===== Source data =====

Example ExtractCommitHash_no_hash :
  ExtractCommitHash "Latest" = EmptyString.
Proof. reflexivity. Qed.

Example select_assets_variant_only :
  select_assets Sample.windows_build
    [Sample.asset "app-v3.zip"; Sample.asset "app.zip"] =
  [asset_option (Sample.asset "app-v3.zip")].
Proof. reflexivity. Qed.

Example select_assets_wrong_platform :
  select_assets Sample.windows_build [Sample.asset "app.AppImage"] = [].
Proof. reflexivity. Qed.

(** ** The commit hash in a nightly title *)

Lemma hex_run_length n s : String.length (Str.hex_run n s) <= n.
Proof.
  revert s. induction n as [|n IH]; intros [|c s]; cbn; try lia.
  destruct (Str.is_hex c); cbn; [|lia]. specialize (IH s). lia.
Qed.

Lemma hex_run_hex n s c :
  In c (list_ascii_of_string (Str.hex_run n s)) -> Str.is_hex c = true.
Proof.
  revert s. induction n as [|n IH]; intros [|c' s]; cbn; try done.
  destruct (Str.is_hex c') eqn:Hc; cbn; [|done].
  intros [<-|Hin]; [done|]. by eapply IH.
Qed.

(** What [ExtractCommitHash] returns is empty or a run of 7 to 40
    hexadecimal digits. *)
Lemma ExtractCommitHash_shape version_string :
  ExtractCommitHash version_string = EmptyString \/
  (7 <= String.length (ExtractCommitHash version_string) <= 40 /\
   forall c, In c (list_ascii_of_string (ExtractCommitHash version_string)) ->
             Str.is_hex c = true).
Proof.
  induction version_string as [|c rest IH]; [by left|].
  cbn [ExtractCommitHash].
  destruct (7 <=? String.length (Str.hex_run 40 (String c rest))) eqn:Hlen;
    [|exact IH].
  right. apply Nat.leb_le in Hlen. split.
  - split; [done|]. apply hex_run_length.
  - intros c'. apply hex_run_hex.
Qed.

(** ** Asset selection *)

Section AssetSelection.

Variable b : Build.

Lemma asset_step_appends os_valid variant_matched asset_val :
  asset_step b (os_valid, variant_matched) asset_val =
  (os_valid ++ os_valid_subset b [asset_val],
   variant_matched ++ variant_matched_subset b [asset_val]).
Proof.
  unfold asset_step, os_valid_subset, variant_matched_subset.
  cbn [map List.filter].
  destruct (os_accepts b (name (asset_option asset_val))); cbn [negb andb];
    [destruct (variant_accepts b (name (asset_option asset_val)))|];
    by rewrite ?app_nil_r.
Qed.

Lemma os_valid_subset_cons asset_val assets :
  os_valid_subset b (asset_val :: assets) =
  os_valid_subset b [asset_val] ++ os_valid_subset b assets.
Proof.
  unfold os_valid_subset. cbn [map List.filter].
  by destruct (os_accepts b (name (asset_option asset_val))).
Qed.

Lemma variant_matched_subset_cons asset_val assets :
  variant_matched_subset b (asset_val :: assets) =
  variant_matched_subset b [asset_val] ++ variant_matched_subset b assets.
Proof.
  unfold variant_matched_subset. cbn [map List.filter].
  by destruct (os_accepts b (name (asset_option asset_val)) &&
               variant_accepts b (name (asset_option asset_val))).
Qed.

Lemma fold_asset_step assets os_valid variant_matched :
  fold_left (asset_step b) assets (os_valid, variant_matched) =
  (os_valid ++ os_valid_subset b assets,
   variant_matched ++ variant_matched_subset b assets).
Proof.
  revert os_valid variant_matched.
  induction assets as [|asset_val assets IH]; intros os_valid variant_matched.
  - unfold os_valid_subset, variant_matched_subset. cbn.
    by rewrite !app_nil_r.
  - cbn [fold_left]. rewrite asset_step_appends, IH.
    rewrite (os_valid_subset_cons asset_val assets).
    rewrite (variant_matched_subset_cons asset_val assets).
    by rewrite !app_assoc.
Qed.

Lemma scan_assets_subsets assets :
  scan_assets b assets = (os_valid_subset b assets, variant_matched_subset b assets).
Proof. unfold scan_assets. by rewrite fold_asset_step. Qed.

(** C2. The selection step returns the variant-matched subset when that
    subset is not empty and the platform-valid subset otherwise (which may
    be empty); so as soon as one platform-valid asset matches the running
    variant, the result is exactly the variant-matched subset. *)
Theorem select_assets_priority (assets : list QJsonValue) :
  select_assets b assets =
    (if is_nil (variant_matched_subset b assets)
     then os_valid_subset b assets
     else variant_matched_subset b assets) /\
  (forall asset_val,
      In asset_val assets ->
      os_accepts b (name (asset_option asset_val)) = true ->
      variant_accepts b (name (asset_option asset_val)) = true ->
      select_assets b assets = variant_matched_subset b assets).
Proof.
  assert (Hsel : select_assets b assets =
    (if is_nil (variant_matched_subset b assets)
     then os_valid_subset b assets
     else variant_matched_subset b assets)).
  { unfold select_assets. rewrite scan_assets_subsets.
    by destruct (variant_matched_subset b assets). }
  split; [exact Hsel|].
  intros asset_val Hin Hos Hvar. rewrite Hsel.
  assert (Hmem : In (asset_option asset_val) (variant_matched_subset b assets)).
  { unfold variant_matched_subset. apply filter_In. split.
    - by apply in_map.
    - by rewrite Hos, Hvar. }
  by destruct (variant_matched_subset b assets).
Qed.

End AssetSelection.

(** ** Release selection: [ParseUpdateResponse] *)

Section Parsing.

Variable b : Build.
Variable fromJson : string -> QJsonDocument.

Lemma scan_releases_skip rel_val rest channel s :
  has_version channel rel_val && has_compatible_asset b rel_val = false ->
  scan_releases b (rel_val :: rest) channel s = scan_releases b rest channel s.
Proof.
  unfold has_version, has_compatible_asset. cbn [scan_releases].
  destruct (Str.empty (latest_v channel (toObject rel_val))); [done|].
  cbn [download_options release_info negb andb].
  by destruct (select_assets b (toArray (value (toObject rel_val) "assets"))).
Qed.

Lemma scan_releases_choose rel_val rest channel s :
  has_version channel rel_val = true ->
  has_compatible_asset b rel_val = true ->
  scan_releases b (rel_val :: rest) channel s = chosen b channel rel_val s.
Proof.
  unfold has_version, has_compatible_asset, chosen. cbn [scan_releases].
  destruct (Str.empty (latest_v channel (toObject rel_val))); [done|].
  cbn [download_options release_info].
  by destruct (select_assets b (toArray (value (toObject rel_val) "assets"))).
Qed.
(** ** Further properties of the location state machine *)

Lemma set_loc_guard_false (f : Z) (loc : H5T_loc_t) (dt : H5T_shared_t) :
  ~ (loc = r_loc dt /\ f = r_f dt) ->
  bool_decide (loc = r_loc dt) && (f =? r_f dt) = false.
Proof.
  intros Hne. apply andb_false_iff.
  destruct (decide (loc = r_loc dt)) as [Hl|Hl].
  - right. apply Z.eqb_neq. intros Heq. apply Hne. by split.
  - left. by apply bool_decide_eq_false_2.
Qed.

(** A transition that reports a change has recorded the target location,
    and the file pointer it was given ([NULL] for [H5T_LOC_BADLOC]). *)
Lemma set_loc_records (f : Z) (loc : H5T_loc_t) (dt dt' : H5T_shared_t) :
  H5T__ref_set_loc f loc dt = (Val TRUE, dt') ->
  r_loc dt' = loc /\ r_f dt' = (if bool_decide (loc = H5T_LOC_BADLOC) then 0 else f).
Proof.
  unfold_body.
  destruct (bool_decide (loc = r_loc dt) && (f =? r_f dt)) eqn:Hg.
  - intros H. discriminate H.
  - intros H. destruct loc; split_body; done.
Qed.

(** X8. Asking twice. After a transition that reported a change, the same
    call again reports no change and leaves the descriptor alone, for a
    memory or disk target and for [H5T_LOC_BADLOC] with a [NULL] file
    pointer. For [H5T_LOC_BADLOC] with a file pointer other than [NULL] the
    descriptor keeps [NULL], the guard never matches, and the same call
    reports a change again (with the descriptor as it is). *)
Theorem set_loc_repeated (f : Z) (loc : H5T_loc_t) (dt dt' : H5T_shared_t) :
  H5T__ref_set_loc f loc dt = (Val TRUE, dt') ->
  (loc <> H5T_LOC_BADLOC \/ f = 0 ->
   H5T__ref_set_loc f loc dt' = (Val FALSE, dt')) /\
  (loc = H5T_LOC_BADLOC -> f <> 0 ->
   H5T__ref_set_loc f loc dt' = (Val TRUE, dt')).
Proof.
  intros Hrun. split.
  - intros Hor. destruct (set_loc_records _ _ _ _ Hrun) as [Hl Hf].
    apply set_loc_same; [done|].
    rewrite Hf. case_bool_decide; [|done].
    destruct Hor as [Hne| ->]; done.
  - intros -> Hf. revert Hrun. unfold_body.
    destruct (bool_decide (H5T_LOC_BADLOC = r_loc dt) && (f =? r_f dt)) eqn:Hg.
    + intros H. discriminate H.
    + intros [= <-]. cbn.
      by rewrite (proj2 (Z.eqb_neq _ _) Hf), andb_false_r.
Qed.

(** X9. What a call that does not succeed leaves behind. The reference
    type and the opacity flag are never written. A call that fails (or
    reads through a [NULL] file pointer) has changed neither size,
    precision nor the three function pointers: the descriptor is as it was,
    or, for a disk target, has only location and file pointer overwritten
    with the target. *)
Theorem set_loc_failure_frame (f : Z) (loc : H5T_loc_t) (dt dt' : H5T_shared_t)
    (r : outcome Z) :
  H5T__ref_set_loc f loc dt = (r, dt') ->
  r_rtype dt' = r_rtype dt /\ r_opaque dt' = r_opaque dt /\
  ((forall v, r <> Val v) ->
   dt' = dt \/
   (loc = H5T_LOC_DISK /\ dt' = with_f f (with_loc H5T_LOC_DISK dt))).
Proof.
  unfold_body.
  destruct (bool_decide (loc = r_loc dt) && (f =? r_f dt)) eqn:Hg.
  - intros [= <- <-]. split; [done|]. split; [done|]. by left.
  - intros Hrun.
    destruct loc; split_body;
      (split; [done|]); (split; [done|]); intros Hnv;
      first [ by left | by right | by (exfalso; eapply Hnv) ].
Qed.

=====
===== Source data =====

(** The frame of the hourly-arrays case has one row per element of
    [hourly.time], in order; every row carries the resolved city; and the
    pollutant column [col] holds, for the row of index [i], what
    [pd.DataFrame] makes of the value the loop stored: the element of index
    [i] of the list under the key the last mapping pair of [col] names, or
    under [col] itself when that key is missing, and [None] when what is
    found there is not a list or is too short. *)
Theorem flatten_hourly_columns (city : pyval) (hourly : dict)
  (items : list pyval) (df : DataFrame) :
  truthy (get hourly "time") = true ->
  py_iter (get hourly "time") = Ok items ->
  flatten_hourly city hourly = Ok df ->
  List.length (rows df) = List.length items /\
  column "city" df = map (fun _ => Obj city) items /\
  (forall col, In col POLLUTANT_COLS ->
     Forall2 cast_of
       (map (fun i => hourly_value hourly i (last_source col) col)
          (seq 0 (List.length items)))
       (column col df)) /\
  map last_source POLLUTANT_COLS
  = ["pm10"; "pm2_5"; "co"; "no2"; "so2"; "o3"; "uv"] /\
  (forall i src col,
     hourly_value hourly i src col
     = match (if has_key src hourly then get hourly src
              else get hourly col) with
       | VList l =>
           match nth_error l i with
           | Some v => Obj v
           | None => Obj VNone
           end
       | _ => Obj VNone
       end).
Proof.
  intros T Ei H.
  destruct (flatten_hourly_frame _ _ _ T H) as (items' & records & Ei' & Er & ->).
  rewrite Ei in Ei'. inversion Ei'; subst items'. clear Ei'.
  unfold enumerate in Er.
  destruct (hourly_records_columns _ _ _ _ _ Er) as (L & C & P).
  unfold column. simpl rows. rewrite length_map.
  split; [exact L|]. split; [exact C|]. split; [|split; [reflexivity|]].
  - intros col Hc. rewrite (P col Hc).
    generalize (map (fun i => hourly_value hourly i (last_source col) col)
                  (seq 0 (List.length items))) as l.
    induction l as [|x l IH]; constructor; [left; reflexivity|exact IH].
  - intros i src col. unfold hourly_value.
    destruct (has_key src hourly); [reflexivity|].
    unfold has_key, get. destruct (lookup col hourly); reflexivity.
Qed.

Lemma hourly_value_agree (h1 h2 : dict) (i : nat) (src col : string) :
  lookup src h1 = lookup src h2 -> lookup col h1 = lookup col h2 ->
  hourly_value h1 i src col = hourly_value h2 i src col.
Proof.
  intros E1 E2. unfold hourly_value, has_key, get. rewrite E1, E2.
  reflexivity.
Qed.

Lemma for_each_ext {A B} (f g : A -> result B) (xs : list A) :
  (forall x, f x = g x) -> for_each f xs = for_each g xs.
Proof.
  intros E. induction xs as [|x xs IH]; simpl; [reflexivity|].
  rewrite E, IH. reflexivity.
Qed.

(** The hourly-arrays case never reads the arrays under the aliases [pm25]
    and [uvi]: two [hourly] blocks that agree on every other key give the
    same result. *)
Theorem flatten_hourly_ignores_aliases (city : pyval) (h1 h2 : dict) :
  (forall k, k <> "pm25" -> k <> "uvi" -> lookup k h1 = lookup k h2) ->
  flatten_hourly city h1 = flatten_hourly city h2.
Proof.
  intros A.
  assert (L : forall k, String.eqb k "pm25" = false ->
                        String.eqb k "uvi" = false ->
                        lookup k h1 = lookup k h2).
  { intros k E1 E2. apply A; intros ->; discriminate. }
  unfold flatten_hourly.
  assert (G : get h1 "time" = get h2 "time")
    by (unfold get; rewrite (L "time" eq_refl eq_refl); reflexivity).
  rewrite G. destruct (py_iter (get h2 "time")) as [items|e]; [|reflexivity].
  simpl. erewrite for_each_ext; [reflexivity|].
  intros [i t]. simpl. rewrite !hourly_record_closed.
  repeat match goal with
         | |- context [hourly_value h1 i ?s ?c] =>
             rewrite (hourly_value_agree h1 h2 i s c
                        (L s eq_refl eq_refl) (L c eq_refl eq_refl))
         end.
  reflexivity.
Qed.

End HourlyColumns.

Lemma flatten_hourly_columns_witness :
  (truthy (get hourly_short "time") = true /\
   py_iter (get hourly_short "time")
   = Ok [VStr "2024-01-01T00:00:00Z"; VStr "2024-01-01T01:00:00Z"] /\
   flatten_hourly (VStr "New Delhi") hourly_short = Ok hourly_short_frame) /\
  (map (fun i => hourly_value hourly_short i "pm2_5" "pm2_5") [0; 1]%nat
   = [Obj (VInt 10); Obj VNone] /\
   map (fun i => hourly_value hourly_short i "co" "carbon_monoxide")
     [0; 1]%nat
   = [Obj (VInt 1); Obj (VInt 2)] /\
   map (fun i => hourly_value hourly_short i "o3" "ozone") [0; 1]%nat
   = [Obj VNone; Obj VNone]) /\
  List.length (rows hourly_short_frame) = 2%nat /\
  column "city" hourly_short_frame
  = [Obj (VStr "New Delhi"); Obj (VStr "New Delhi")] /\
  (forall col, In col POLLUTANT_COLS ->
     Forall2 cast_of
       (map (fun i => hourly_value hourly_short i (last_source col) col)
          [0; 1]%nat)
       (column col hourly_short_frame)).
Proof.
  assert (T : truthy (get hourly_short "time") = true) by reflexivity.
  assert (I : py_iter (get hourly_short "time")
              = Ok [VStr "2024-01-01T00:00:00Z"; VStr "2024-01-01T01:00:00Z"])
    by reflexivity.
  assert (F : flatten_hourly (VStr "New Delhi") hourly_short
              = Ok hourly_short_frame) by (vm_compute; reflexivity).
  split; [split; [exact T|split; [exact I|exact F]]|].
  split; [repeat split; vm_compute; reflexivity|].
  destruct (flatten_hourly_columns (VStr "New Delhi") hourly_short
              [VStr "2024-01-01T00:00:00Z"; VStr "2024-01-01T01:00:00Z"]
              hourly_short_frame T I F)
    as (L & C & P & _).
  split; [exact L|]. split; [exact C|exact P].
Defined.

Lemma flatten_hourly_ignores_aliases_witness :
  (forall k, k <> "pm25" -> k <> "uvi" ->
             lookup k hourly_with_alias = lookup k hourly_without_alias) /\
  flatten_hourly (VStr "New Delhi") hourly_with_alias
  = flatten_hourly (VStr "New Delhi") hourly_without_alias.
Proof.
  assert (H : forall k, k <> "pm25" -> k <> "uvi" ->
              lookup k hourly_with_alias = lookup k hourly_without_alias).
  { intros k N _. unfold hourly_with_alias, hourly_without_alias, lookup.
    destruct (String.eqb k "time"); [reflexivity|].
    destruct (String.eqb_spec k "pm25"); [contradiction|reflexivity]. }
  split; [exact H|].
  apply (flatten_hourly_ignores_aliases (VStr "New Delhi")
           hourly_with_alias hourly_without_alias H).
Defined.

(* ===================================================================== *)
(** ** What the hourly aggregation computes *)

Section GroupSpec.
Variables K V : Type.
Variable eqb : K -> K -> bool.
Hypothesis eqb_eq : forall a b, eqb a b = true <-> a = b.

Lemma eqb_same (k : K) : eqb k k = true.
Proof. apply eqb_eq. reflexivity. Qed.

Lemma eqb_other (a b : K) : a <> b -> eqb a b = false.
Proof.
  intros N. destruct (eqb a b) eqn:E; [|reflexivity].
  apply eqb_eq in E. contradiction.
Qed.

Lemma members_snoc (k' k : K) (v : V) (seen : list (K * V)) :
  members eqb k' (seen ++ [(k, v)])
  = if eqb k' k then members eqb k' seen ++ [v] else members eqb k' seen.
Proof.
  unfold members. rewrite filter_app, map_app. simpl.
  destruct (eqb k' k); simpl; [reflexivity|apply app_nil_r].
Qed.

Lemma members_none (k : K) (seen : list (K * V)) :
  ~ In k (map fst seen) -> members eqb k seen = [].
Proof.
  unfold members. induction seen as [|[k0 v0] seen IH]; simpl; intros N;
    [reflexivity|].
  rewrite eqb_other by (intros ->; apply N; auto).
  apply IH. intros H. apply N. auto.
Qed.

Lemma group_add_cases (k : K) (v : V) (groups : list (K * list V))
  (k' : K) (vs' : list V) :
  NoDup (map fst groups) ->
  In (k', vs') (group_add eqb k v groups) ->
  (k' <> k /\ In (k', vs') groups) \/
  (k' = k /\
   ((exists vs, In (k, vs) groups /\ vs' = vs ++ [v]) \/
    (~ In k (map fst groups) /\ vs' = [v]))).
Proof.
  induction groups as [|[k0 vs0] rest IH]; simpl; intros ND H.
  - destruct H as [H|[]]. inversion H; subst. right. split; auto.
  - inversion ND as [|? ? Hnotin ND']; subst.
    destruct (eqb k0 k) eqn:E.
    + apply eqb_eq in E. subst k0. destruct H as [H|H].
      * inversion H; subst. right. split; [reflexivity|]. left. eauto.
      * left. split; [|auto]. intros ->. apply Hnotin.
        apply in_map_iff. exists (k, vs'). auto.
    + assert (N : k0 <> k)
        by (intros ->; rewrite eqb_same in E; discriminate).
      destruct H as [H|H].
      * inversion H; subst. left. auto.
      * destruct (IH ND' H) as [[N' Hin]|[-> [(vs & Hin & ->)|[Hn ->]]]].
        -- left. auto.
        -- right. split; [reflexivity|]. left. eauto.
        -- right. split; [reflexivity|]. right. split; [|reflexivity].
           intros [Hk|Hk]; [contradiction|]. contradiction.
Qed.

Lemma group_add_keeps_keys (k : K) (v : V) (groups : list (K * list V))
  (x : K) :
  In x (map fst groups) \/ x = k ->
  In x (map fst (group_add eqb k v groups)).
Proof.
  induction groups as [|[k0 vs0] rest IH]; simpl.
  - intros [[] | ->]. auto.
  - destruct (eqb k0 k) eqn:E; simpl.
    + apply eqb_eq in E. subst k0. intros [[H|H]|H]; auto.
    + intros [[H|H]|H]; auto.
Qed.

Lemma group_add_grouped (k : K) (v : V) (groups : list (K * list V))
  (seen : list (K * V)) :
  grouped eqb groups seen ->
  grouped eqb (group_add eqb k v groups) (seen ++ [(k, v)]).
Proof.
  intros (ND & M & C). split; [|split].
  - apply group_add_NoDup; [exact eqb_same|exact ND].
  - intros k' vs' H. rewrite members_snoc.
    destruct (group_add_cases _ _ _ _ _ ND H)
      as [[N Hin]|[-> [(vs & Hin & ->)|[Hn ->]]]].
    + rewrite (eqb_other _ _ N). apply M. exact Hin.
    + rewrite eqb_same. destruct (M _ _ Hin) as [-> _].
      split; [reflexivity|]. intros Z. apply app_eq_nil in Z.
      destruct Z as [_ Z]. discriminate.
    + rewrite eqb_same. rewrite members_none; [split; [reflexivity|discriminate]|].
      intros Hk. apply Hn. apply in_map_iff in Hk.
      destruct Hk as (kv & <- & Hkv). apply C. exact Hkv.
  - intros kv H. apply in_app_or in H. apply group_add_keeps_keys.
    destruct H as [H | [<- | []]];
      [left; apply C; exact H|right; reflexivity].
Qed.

=====

■ The task
Track down all lines above with the string "that" and copy them.

■ Response to this task
(** C2. The selection step returns the variant-matched subset when that
(** A transition that reports a change has recorded the target location,
(** X8. Asking twice. After a transition that reported a change, the same
(** X9. What a call that does not succeed leaves behind. The reference
    type and the opacity flag are never written. A call that fails (or
    under [col] itself when that key is missing, and [None] when what is
    and [uvi]: two [hourly] blocks that agree on every other key give the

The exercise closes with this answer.